Why can't I just get the best drug available at the moment?  And, equally important, why can't I know if it is really the best drug, or if certain aspects of the trial outcomes have been emphasized at the expense of the over-all results? For example, a recent German trial reported that the side effects of a biologic treatment were much less than with a conventional chemo treatment.  On closer examination of the published results, it was shown that only one side effect was diminished.  Other side effects were similar are greater, and much greater as the subject's age increased.

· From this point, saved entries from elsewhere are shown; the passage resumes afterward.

(* ===== verification/Os.v ===== *)
(** * The operating system

    What the node-side code asks of it: files with their modification times,
    random bytes and the clock.  A write truncates first, so a process that
    dies between the two leaves an empty file; a rename is atomic. *)
From Stdlib Require Import Lia.
From stdpp Require Import sorting.
From S2P Require Import Prelude Prog Sha256.
From Stdlib Require Import ZArith Lia.

Record file := mkFile { f_content : string; f_mtime : Z }.
#[export] Instance file_eq_dec : EqDecision file.
Proof. solve_decision. Defined.

Inductive osE : Type -> Type :=
  | ReadFile (p : string) : osE (res string)
  | Create (p : string) : osE (res unit)
  | Chmod (p : string) : osE (res unit)
  | Write (p content : string) : osE (res unit)
  | Rename (p q : string) : osE (res unit)
  | Remove (p : string) : osE (res unit)
  | Stat (p : string) : osE (res Z)
  | Chtimes (p : string) (t : Z) : osE (res unit)
  | MkdirAll (p : string) : osE (res unit)
  | ReadDir (p : string) : osE (res (list string))
  | Random (n : nat) : osE (res string)
  | Now : osE Z.

Abbreviation osP := (prog osE).

(** [os.WriteFile] *)
Definition WriteFile (p content : string) : osP (res unit) :=
  try _u <- call (Create p); call (Write p content).

Definition slash : Ascii.ascii := Ascii.ascii_of_nat 47.

(** [filepath.Dir] of a clean absolute path: the part before the last slash. *)
Fixpoint before_slash (p : string) : option string :=
  match p with
  | EmptyString => None
  | String c r =>
      match before_slash r with
      | Some d => Some (String c d)
      | None => if Ascii.eqb c slash then Some "" else None
      end
  end.
Definition filepath_Dir (p : string) : string :=
  match before_slash p with Some EmptyString => "/" | Some d => d | None => "." end.

Abbreviation fs := (gmap string file).

Definition disk_contents (m : fs) : gmap string string := f_content <$> m.

(** The hexadecimal text of [n] bytes. *)
Definition random_text (n : nat) (s : string) : bool := (String.length s =? 2 * n)%nat && all_chars is_hex s.

(** ** Contract

    With [faults] every call may be refused without an effect; a refused
    write may have written any part of the file. *)
Definition os_contract (faults : bool) : contract osE fs := fun X e m x m' =>
  match e in osE X return X -> Prop with
  | ReadFile p => fun r => m' = m /\
      match m !! p with
      | Some f => r = Ok (f_content f) \/ faults = true /\ exists e, e <> not_exist /\ r = Err e
      | None => exists e, r = Err e /\ (faults = false -> e = not_exist)
      end
  | Create p => fun r =>
      (r = Ok tt /\ exists t, m' = <[p := mkFile "" t]> m) \/ (faults = true /\ m' = m /\ exists e, r = Err e)
  | Chmod p => fun r => m' = m /\ (r = Ok tt \/ faults = true /\ exists e, r = Err e)
  | Write p c => fun r =>
      (r = Ok tt /\ exists t, m' = <[p := mkFile c t]> m) \/
      (faults = true /\ (exists e, r = Err e) /\ exists f, m' = <[p := f]> m)
  | Rename p q => fun r =>
      (r = Ok tt /\ exists f, m !! p = Some f /\ m' = <[q := f]> (delete p m)) \/
      ((faults = true \/ m !! p = None) /\ m' = m /\ exists e, r = Err e)
  | Remove p => fun r =>
      (r = Ok tt /\ m' = delete p m /\ is_Some (m !! p)) \/
      ((faults = true \/ m !! p = None) /\ m' = m /\ exists e, r = Err e)
  | Stat p => fun r => m' = m /\
      match m !! p with
      | Some f => r = Ok (f_mtime f) \/ faults = true /\ exists e, e <> not_exist /\ r = Err e
      | None => exists e, r = Err e /\ (faults = false -> e = not_exist)
      end
  | Chtimes p t => fun r =>
      (r = Ok tt /\ exists f, m !! p = Some f /\ m' = <[p := mkFile (f_content f) t]> m) \/
      ((faults = true \/ m !! p = None) /\ m' = m /\ exists e, r = Err e)
  | MkdirAll p => fun r => m' = m /\ (r = Ok tt \/ faults = true /\ exists e, r = Err e)
  | ReadDir p => fun r => m' = m /\ (faults = false -> is_ok r = true)
  | Random n => fun r => m' = m /\ ((exists s, r = Ok s /\ random_text n s = true) \/ faults = true /\ exists e, r = Err e)
  | Now => fun _ => m' = m
  end x.

(** ** An executable system *)

(** The names of the files directly below a directory. *)
Definition entries (d : string) (m : fs) : list string :=
  omap (fun p => match strip_prefix (d +:+ "/") p with
                 | Some r => if no_char slash r then Some r else Some (default "" (head (split_on slash r)))
                 | None => None
                 end) (map_to_list m).*1.

(** A disk that serves every call, with a clock and a supply of random
    bytes. *)
Record Os := mkOs { os_fs : fs; os_clock : Z; os_random : list string }.
Definition with_fs (m : fs) (o : Os) : Os := mkOs m (os_clock o) (os_random o).

Definition live_os : handler osE Os := fun X e o =>
  let m := os_fs o in
  let missing {A} (p : string) (f : file -> A * Os) (fail : A) : A * Os :=
    match m !! p with Some x => f x | None => (fail, o) end in
  match e in osE X return X * Os with
  | ReadFile p => missing p (fun f => (Ok (f_content f), o)) (Err not_exist)
  | Create p => (Ok tt, with_fs (<[p := mkFile "" (os_clock o)]> m) o)
  | Chmod p => (Ok tt, o)
  | Write p c => (Ok tt, with_fs (<[p := mkFile c (os_clock o)]> m) o)
  | Rename p q => missing p (fun f => (Ok tt, with_fs (<[q := f]> (delete p m)) o)) (Err not_exist)
  | Remove p => missing p (fun _ => (Ok tt, with_fs (delete p m) o)) (Err not_exist)
  | Stat p => missing p (fun f => (Ok (f_mtime f), o)) (Err not_exist)
  | Chtimes p t => missing p (fun f => (Ok tt, with_fs (<[p := mkFile (f_content f) t]> m) o)) (Err not_exist)
  | MkdirAll p => (Ok tt, o)
  | ReadDir p => (match entries p m with [] => Err not_exist | l => Ok l end, o)
  | Random n => (match os_random o with
                 | s :: _ => if random_text n s then Ok s else Err (Plain "random")
                 | [] => Err (Plain "random")
                 end, mkOs m (os_clock o) (tail (os_random o)))
  | Now => (os_clock o, o)
  end.

(** It keeps the contract, with faults since the supply may run out. *)
Lemma live_os_ok : respects live_os os_fs (os_contract true).
Proof.
  intros X e o. destruct e; cbn; try (destruct (os_fs o !! p) as [f|] eqn:E; cbn; rewrite ?E).
  - split; [done|by left].
  - split; [done|]. by exists not_exist.
  - left. split; [done|]. by eexists.
  - left. split; [done|]. by eexists.
  - split; [done|by left].
  - split; [done|by left].
  - left. split; [done|]. by eexists.
  - left. split; [done|]. by eexists.
  - left. split; [done|]. by eexists.
  - right. split_and!; [by left|done|by eexists].
  - left. split_and!; [done..|by eexists].
  - right. split_and!; [by left|done|by eexists].
  - split; [done|by left].
  - split; [done|]. by exists not_exist.
  - left. split; [done|]. by eexists.
  - right. split_and!; [by left|done|by eexists].
  - split; [done|by left].
  - split; [done|by left].
  - by split.
  - by split.
  - split; [done|]. destruct (os_random o) as [|s l]; [right; by split; [|eexists]|].
    destruct (random_text n s) eqn:Hl; [left; by eexists|right; by split; [|eexists]].
  - done.
Qed.

(** * Sorting and paths

    [sort.Slice], and [Clean], [Join], [Base] and [Dir] of [path] and
    [filepath]; the selection of the oldest entries that several retention
    rules share. *)

(** ** [sort.Slice] *)

(** Not stable: any order in which no element stands behind one it is less
    than. *)
Class SortSlice := mkSortSlice {
  sort_slice : forall A, (A -> A -> bool) -> list A -> list A;
  sort_slice_perm : forall A less (l : list A), sort_slice A less l ≡ₚ l;
  sort_slice_sorted : forall A less (l : list A),
    (forall x y, less x y = true -> less y x = false) ->
    (forall x y z, less x y = false -> less y z = false -> less x z = false) ->
    Sorted.StronglySorted (fun x y => less y x = false) (sort_slice A less l);
}.
Arguments sort_slice {_ A} less l.

(** The newest [keep] entries by time, and the rest. *)
Definition newest_first `{SortSlice} {A} (time : A -> Z) (l : list A) : list A :=
  sort_slice (fun x y => Z.ltb (time y) (time x)) l.

Lemma newest_first_sorted `{SortSlice} {A} (time : A -> Z) (l : list A) :
  Sorted.StronglySorted (fun x y => (time y <= time x)%Z) (newest_first time l).
Proof.
  assert (Sorted.StronglySorted (fun x y => Z.ltb (time x) (time y) = false) (newest_first time l)) as Hs.
  { apply sort_slice_sorted; intros; lia. }
  induction Hs as [|a m _ IH Ha]; constructor; [done|]. eapply Forall_impl; [exact Ha|]. cbn. lia.
Qed.

(** What is kept is at least as new as what is dropped. *)
Lemma kept_newer `{SortSlice} {A} (time : A -> Z) (n : nat) (l : list A) x y :
  x ∈ take n (newest_first time l) -> y ∈ drop n (newest_first time l) -> (time y <= time x)%Z.
Proof.
  pose proof (newest_first_sorted time l) as Hs. revert Hs. generalize (newest_first time l) as m. clear l.
  revert n. intros n m. revert n.
  induction m as [|a m IH]; intros n Hs Hx Hy; [by rewrite take_nil in Hx; apply elem_of_nil in Hx|].
  apply Sorted.StronglySorted_inv in Hs as [Hs Ha]. destruct n as [|n]; [by apply elem_of_nil in Hx|].
  cbn [take drop] in Hx, Hy. apply elem_of_cons in Hx as [->|Hx]; [|by eapply IH].
  rewrite Forall_forall in Ha. apply Ha. rewrite <-(take_drop n m). apply elem_of_app. by right.
Qed.

(** ** Paths *)

Definition path_step (rooted : bool) (acc : list string) (s : string) : list string :=
  if decide (s = "" \/ s = ".") then acc
  else if decide (s = "..") then
    match acc with
    | top :: r => if decide (top = "..") then ".." :: acc else r
    | [] => if rooted then [] else [".."]
    end
  else s :: acc.

Definition path_Clean (p : string) : string :=
  if decide (p = "") then "."
  else
    let rooted := has_prefix p "/" in
    let parts := rev (fold_left (path_step rooted) (split_on slash p) []) in
    if rooted then "/" +:+ join_with "/" parts
    else match parts with [] => "." | _ => join_with "/" parts end.

Definition path_Join (parts : list string) : string :=
  match filter (fun s => s <> "") parts with [] => "" | l => path_Clean (join_with "/" l) end.

(** The last part; trailing slashes are dropped. *)
Definition path_Base (p : string) : string :=
  if decide (p = "") then "."
  else default "/" (last (filter (fun s => s <> "") (split_on slash p))).

(** The cleaned path without its last part. *)
Definition path_Dir (p : string) : string :=
  match before_slash p with None => "." | Some d => path_Clean (d +:+ "/") end.

Example paths :
  (path_Join ["/var/lib"; ".."; ".metadata"; "a"], path_Join [""; "a//b/"; "../c"], path_Base "a/b//", path_Dir "/a/b",
   path_Dir "a", path_Clean "../x/..") = ("/var/.metadata/a", "a/c", "b", "/a", ".", "..").
Proof. reflexivity. Qed.

(** An instance: insertion. *)
Section insertion.
Context {A : Type} (less : A -> A -> bool).

Fixpoint insert_sorted (x : A) (l : list A) : list A :=
  match l with
  | [] => [x]
  | y :: r => if less y x then y :: insert_sorted x r else x :: l
  end.
Definition insertion_sort (l : list A) : list A := foldr insert_sorted [] l.

Lemma insert_sorted_perm x l : insert_sorted x l ≡ₚ x :: l.
Proof. induction l as [|y l IH]; simpl; [done|]. destruct (less y x); [|done]. rewrite IH. constructor. Qed.

Lemma insertion_sort_perm l : insertion_sort l ≡ₚ l.
Proof. induction l as [|x l IH]; simpl; [done|]. by rewrite insert_sorted_perm, IH. Qed.

Lemma insertion_sort_sorted l :
  (forall x y, less x y = true -> less y x = false) ->
  (forall x y z, less x y = false -> less y z = false -> less x z = false) ->
  Sorted.StronglySorted (fun x y => less y x = false) (insertion_sort l).
Proof.
  intros Hasym Htrans. induction l as [|x l IH]; simpl; [constructor|].
  revert IH. generalize (insertion_sort l). clear l. induction l as [|y l IH]; intros Hs; simpl; [by repeat constructor|].
  apply Sorted.StronglySorted_inv in Hs as [Hs Hy]. destruct (less y x) eqn:E.
  - constructor; [by apply IH|]. rewrite insert_sorted_perm. constructor; [by apply Hasym|done].
  - constructor; [by constructor|]. constructor; [done|]. eapply Forall_impl; [exact Hy|].
    intros z Hz. exact (Htrans _ _ _ Hz E).
Qed.
End insertion.

Definition insertion_order : SortSlice :=
  mkSortSlice (fun A => insertion_sort) (fun A => insertion_sort_perm) (fun A => insertion_sort_sorted).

This latter question arises thanks to our source at the CLL Topics blog, who had the experience and connections to understand which pharmaceutical companies were sponsoring which trials outright, which were paying honoraria to the doctors involved in the design, etc.  Without condemning it as a corrupt system, she acknowledged that perfectly honorable people were participating in a system that could tip into misrepresentation at some stage of the pipeline, without it being clear in the outcomes.

Even representing the trials and their outcomes is a challenge when you are dealing with experiments on live human subjects.  Some trials were performed, and results reported, on fewer than 20 subjects.  According to sampling theory, which is a mathematical discipline, the minimum number of cases you need to try in a trial is determined by the total population of interest.  In this case, say, it would be something like "all males over 60 with less than 5 years remission after a first round treatment with FCR."  That might be considered the target population from which the 19 subjects were drawn.  In practice, the actual distribution of subject attributes never approaches that degree of purity.  But sampling theory tells us that if there are 20,000 males in the world over the age of 60 with fewer than 5 years remission after a first round treatment with FCR, then for a 95% confidence level and a confidence interval of 4,  our sample needs to be at least 583 subjects.  Read bout confidence level and intervals here.

Bottom line?  You can't set up a spread sheet and compare treatments across the board.

What does that mean for me?

I must consider the quality of my life now.  How many years do I have left?  What is the nature of the untreated progression of the disease?  How much will I suffer from treatment related effects, compared to the effects of the disease itself?  Who can I talk to about an objective assessment of these things?

I have to throw in the towel for the time being.  It is robbing me of sleep, any peace of mind, and severely affecting my daily routines and relationship with my wife.  And I haven't even started treatment.